In the entries below, which lines run from the one containing "match r with" to the one containing "Context (flags M"? Copy exactly those lines, ends included, and no others.

[[ Provided material, beginning ]]

(* ===== verification/VerifyRef.v ===== *)
(** * [VerifyScript] refines an abstract verifier

    The abstract verifier runs the unlocking script, the locking script and, for pay-to-script-hash outputs, the
    script the hash commits to, on the abstract machine of [ScriptSpec]. *)

From S2P Require Import Prelude Common IntSer BigInt ScriptNum Stack Script Hasher Sha2 Ripemd160 Sha1 Hash Flags SigEnc Interp ScriptSpec Simulation EvalRef.
#[local] Open Scope Z_scope.
#[local] Open Scope interp_scope.

Section spec_verifier.
Context `{Secp256k1}.
Context (config : CScriptConfig) (consensus : bool) (sig : list Z -> list Z -> list Z -> bool -> bool) (lock seqlock : Z -> bool).

(** Signatures with a fork id need strict encodings. *)

Definition effective_flags (flags : Z) : Z :=
  if has flags SCRIPT_ENABLE_SIGHASH_FORKID then Z.lor flags SCRIPT_VERIFY_STRICTENC else flags.

Definition accepting (st : items) : bool := match st with x :: _ => truth x | [] => false end.

Definition clean (flags : Z) (st : items) : option ScriptError :=
  if has flags SCRIPT_VERIFY_CLEANSTACK && negb (length st =? 1)%nat then Some SCRIPT_ERR_CLEANSTACK else None.

(** A script that leaves the right stack, or an error. *)

Definition s_accept (flags : Z) (script : list Z) (st : items) (k : items -> option ScriptError) : option ScriptError :=
  match s_eval config consensus flags sig lock seqlock script st with
  | inr err => Some err
  | inl st' => if accepting st' then k st' else Some SCRIPT_ERR_EVAL_FALSE
  end.

(** The error of an input, [None] when it may be spent. *)

Definition s_verify_script (scriptSig scriptPubKey : list Z) (flags : Z) : option ScriptError :=
  let flags := effective_flags flags in
  if has flags SCRIPT_VERIFY_SIGPUSHONLY && negb (IsPushOnly scriptSig) then Some SCRIPT_ERR_SIG_PUSHONLY
  else
    match s_eval config consensus flags sig lock seqlock scriptSig [] with
    | inr err => Some err
    | inl st1 =>
        s_accept flags scriptPubKey st1 (fun st2 =>
          if has flags SCRIPT_VERIFY_P2SH && negb (has flags SCRIPT_UTXO_AFTER_GENESIS) && IsP2SH scriptPubKey then
            if negb (IsPushOnly scriptSig) then Some SCRIPT_ERR_SIG_PUSHONLY
            else match st1 with redeem :: args => s_accept flags redeem args (clean flags) | [] => Some SCRIPT_ERR_EVAL_FALSE end
          else clean flags st2)
    end.

(** ** A pay-to-script-hash output fails on an empty stack *)

Lemma IsP2SH_head script : IsP2SH script = true -> exists rest, script = code OP_HASH160 :: rest.
Proof.
  unfold IsP2SH. destruct script as [|b r]; [done|]. intros E. repeat (apply andb_true_iff in E as [E ?]).
  exists r. f_equal. by apply Z.eqb_eq.
Qed.

Lemma p2sh_needs_item flags script : IsP2SH script = true ->
  exists err, s_eval config consensus flags sig lock seqlock script [] = inr err.
Proof.
  intros (rest & ->)%IsP2SH_head. unfold s_eval. destruct (_ <? _); [by eexists|]. cbn [length s_run].
  change (ss_pc (s_start (code OP_HASH160 :: rest) [])) with (code OP_HASH160 :: rest). cbv iota. unfold s_step.
  change (GetOp2 _) with (Some (code OP_HASH160, [] : list Z, rest)). cbn zeta. cbv iota.
  destruct (negb _ && _); [by eexists|]. destruct (_ && negb _); [by eexists|].
  destruct (IsOpcodeDisabled _ && _); [by eexists|]. by eexists.
Qed.

End spec_verifier.

Section verifier.
Context `{BN_Total} `{Secp256k1}.
Context (config : CScriptConfig) (consensus : bool) (checker : BaseSignatureChecker) (token : nat -> bool).
Context (lock seqlock : Z -> bool).

Notation spec_eval flags := (s_eval config consensus flags (CheckSig checker) lock seqlock).
Notation spec_accept flags := (s_accept config consensus (CheckSig checker) lock seqlock flags).

Definition agrees (r : verify_result) (a : option ScriptError) : Prop :=
  match r with
  | VerifyTrue => a = None
  | VerifyFalse err => a = Some err \/ err = SCRIPT_ERR_STACK_SIZE
  | VerifyCancelled => exists n, token n = true
  | VerifyUndefined => False
  end.

Lemma top_is_true_accepting M s st : holds M s st -> top_is_true s = accepting st.
Proof.
  intros (leak & alt & Hr). unfold top_is_true. rewrite (rep_root _ _ _ _ _ Hr).
  destruct st as [|x st]; [done|]. cbn [map rev]. rewrite last_snoc. cbn [vec stackElement accepting].
  apply CastToBool_truth. pose proof (rep_held_cons _ _ _ _ _ _ Hr) as Hx. apply Hx.
Qed.

Lemma check_clean_stack_agrees flags M s st : (has flags SCRIPT_VERIFY_CLEANSTACK = true -> has flags SCRIPT_VERIFY_P2SH = true) ->
  holds M s st -> agrees (check_clean_stack flags s) (clean flags st).
Proof.
  intros Hf (leak & alt & Hr). unfold check_clean_stack, clean. rewrite (rep_size _ _ _ _ _ Hr).
  destruct (has flags SCRIPT_VERIFY_CLEANSTACK); [rewrite Hf by done | done]. cbn. destruct (_ =? 1)%nat; cbn; auto.
Qed.

Section with_flags.
Context (flags M : Z) (Henv : eval_env config consensus flags checker lock seqlock) (HM : M < 2 ^ 31).

Lemma eval_agrees script s st polls k (k' : items -> option ScriptError) :
  holds M s st -> bytes script -> script_size script < 2 ^ 62 ->
  (forall e st', spec_eval flags script st = inl st' -> holds M (es_stack e) st' -> agrees (k e) (k' st')) ->
  agrees (eval_then (EvalScript config consensus flags checker token script s polls) k)
    (match spec_eval flags script st with inr err => Some err | inl st' => k' st' end).
Proof.
  intros Hs Hb Hl Hk. pose proof (EvalScript_sim config consensus flags checker token lock seqlock M script s st polls Henv HM Hs Hb Hl) as He.
  destruct (EvalScript _ _ _ _ _ _ _ _) as [e|err| |]; cbn [eval_then agrees] in *; [|destruct He as [He|He]; [rewrite He|]; auto | done | done].
  destruct He as (st' & E & Hst). rewrite E. auto.
Qed.

Lemma accept_agrees script s st polls k (k' : items -> option ScriptError) :
  holds M s st -> bytes script -> script_size script < 2 ^ 62 ->
  (forall e st', spec_eval flags script st = inl st' -> holds M (es_stack e) st' -> agrees (k e) (k' st')) ->
  agrees (eval_then (EvalScript config consensus flags checker token script s polls)
      (fun e => if negb (top_is_true (es_stack e)) then VerifyFalse SCRIPT_ERR_EVAL_FALSE else k e))
    (spec_accept flags script st k').
Proof.
  intros Hs Hb Hl Hk. apply eval_agrees; [done..|]. intros e st' E He. rewrite (top_is_true_accepting M _ st' He).
  destruct (accepting st'); cbn; auto.
Qed.

Context (Hclean : has flags SCRIPT_VERIFY_CLEANSTACK = true -> has flags SCRIPT_VERIFY_P2SH = true).

Lemma verify_p2sh_agrees scriptSig s redeem args polls : holds M s (redeem :: args) ->
  agrees (verify_p2sh config consensus checker token flags scriptSig s polls)
    (if negb (IsPushOnly scriptSig) then Some SCRIPT_ERR_SIG_PUSHONLY else spec_accept flags redeem args (clean flags)).
Proof.
  intros (leak & alt & Hr). unfold verify_p2sh. destruct (negb _); [by left|].
  destruct (rep_held_cons _ _ _ _ _ _ Hr) as [Hb Hl].
  destruct (pop_eq leak M s redeem args alt Hr) as (s' & Ep & Hr').
  rewrite (rep_root _ _ _ _ _ Hr). cbn [map rev]. rewrite last_snoc, Ep. cbn [vec stackElement].
  apply accept_agrees; [by exists leak, alt | done | unfold script_size; lia |].
  intros e st' _ He. by eapply check_clean_stack_agrees.
Qed.

End with_flags.

(** The stack [VerifyScript] starts with. *)

Lemma new_stack_holds M : 0 <= M < 2 ^ 63 -> holds M (new_stack M) [].
Proof. intros HM. exists 0, []. split; [|done..]. split; cbn; (by constructor) || lia. Qed.

Lemma VerifyScript_agrees scriptSig scriptPubKey flags polls :
  let flags' := effective_flags flags in
  eval_env config consensus flags' checker lock seqlock ->
  0 <= GetMaxStackMemoryUsage config (has flags' SCRIPT_UTXO_AFTER_GENESIS) consensus < 2 ^ 31 ->
  (has flags' SCRIPT_VERIFY_CLEANSTACK = true -> has flags' SCRIPT_VERIFY_P2SH = true) ->
  bytes scriptSig -> bytes scriptPubKey -> script_size scriptSig < 2 ^ 62 -> script_size scriptPubKey < 2 ^ 62 ->
  agrees (VerifyScript config consensus checker token scriptSig scriptPubKey flags polls)
    (s_verify_script config consensus (CheckSig checker) lock seqlock scriptSig scriptPubKey flags).
Proof.
  intros flags' Henv HM Hclean Bs Bk Ls Lk. unfold VerifyScript, s_verify_script. fold (effective_flags flags) flags'. cbn zeta.
  clearbody flags'. destruct (_ && _); [by left|]. set (M := GetMaxStackMemoryUsage _ _ _) in *.
  eapply eval_agrees; [done | exact (proj2 HM) | apply new_stack_holds; lia | done | done |]. intros e1 st1 E1 H1'.
  eapply accept_agrees; [done | exact (proj2 HM) | done | done | done |]. intros e2 st2 E2 H2'.
  destruct (_ && IsP2SH scriptPubKey) eqn:Ep; [|by eapply check_clean_stack_agrees].
  destruct st1 as [|redeem args].
  - apply andb_true_iff in Ep as [_ Ep].
    destruct (p2sh_needs_item config consensus (CheckSig checker) lock seqlock flags' scriptPubKey Ep). congruence.
  - eapply verify_p2sh_agrees; [done | exact (proj2 HM) | done | done].
Qed.


End verifier.

(** A pay-to-script-hash output whose script is [OP_1]. *)

Definition demo_p2sh : list Z := Eval vm_compute in [code OP_HASH160; 0x14] ++ rmd160 (fips_sha256 [0x51]) ++ [code OP_EQUAL].

Lemma chunk_items_spec sizeofT i chunkSize nSize : 1 <= sizeofT <= 2 ^ 20 -> 0 <= i < nSize -> nSize <= MAX_SIZE -> chunk_ok sizeofT i chunkSize ->
  1 <= chunk_items chunkSize sizeofT < 2 ^ 60 /\ chunkSize <= sizeofT * chunk_items chunkSize sizeofT.
Proof.
  unfold chunk_ok, STARTING_CHUNK_SIZE, CHUNK_GROWTH_RATE, MAX_SIZE, chunk_items. intros Hs Hi Hn Hc.
  assert (sizeofT * i <= 2 ^ 20 * 2 ^ 32) as Hm by (apply Z.mul_le_mono_nonneg; lia). assert (chunkSize < 2 ^ 58) as Hlt by lia.
  assert (u64 (chunkSize - 1) = chunkSize - 1) as -> by (unfold u64; apply Z.mod_small; lia).
  pose proof (Z.div_pos (chunkSize - 1) sizeofT ltac:(lia) ltac:(lia)). pose proof (Z.div_le_upper_bound (chunkSize - 1) sizeofT (2 ^ 58) ltac:(lia) ltac:(lia)).
  pose proof (Z.div_mod (chunkSize - 1) sizeofT ltac:(lia)). pose proof (Z.mod_pos_bound (chunkSize - 1) sizeofT ltac:(lia)).
  unfold u64. rewrite Z.mod_small by lia. split; [lia | nia].
Qed.

Lemma chunk_ok_next sizeofT i j chunkSize nSize : 1 <= sizeofT <= 2 ^ 20 -> 0 <= i < nSize -> nSize <= MAX_SIZE -> chunk_ok sizeofT i chunkSize ->
  chunkSize <= sizeofT * (j - i) -> chunk_ok sizeofT j (u64 (chunkSize * CHUNK_GROWTH_RATE)).
Proof.
  unfold chunk_ok, STARTING_CHUNK_SIZE, CHUNK_GROWTH_RATE, MAX_SIZE, u64. intros Hs Hi Hn Hc Hj.
  assert (sizeofT * i <= 2 ^ 20 * 2 ^ 32) by (apply Z.mul_le_mono_nonneg; lia). rewrite Z.mod_small by lia. lia.
Qed.

Lemma read_byte_chunks_done fuel nSize chunkSize v s : read_byte_chunks fuel nSize nSize chunkSize v s = Ok (v, s).
Proof. destruct fuel; cbn [read_byte_chunks]; by rewrite Z.ltb_irrefl. Qed.

Lemma read_byte_chunks_spec fuel nSize i chunkSize v s : 0 <= i <= nSize -> nSize <= MAX_SIZE -> chunk_ok 1 i chunkSize ->
  (length s < fuel)%nat ->
  read_byte_chunks fuel nSize i chunkSize v s = ('(b, r) ← stream_read (nSize - i) s; Ok (v ++ b, r)).
Proof.
  revert i chunkSize v s. induction fuel as [|fuel IH]; intros i chunkSize v s Hi Hn Hc Hf; [lia|].
  destruct (decide (i = nSize)) as [->|Hne].
  { rewrite read_byte_chunks_done, Z.sub_diag, stream_read_0. cbn. by rewrite app_nil_r. }
  cbn [read_byte_chunks]. rewrite (proj2 (Z.ltb_lt _ _)) by lia.
  destruct (chunk_items_spec 1 i chunkSize nSize ltac:(lia) ltac:(lia) Hn Hc) as [Hk1 Hk2].
  set (blk := Z.min _ _). replace (nSize - i) with (blk + (nSize - (i + blk))) by lia. rewrite stream_read_split by lia.
  destruct (stream_read blk s) as [[b r]| |] eqn:E; [|done..]. cbn [mbind outcome_bind].
  apply stream_read_inv in E as [-> Hl]; [|lia]. rewrite length_app in Hf.
  destruct (decide (i + blk = nSize)) as [E|Hlt].
  - rewrite E, read_byte_chunks_done, Z.sub_diag, stream_read_0. cbn. by rewrite app_nil_r.
  - rewrite IH; [|lia | done | apply (chunk_ok_next 1 i (i + blk) chunkSize nSize); (done || lia) | lia].
    destruct (stream_read _ r) as [[b' r']| |]; [|done..]. cbn. by rewrite app_assoc.
Qed.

[[ Provided material, end ]]

_Exercise answer:_
  match r with
  | VerifyTrue => a = None
  | VerifyFalse err => a = Some err \/ err = SCRIPT_ERR_STACK_SIZE
  | VerifyCancelled => exists n, token n = true
  | VerifyUndefined => False
  end.

Lemma top_is_true_accepting M s st : holds M s st -> top_is_true s = accepting st.
Proof.
  intros (leak & alt & Hr). unfold top_is_true. rewrite (rep_root _ _ _ _ _ Hr).
  destruct st as [|x st]; [done|]. cbn [map rev]. rewrite last_snoc. cbn [vec stackElement accepting].
  apply CastToBool_truth. pose proof (rep_held_cons _ _ _ _ _ _ Hr) as Hx. apply Hx.
Qed.

Lemma check_clean_stack_agrees flags M s st : (has flags SCRIPT_VERIFY_CLEANSTACK = true -> has flags SCRIPT_VERIFY_P2SH = true) ->
  holds M s st -> agrees (check_clean_stack flags s) (clean flags st).
Proof.
  intros Hf (leak & alt & Hr). unfold check_clean_stack, clean. rewrite (rep_size _ _ _ _ _ Hr).
  destruct (has flags SCRIPT_VERIFY_CLEANSTACK); [rewrite Hf by done | done]. cbn. destruct (_ =? 1)%nat; cbn; auto.
Qed.

Section with_flags.
Context (flags M : Z) (Henv : eval_env config consensus flags checker lock seqlock) (HM : M < 2 ^ 31).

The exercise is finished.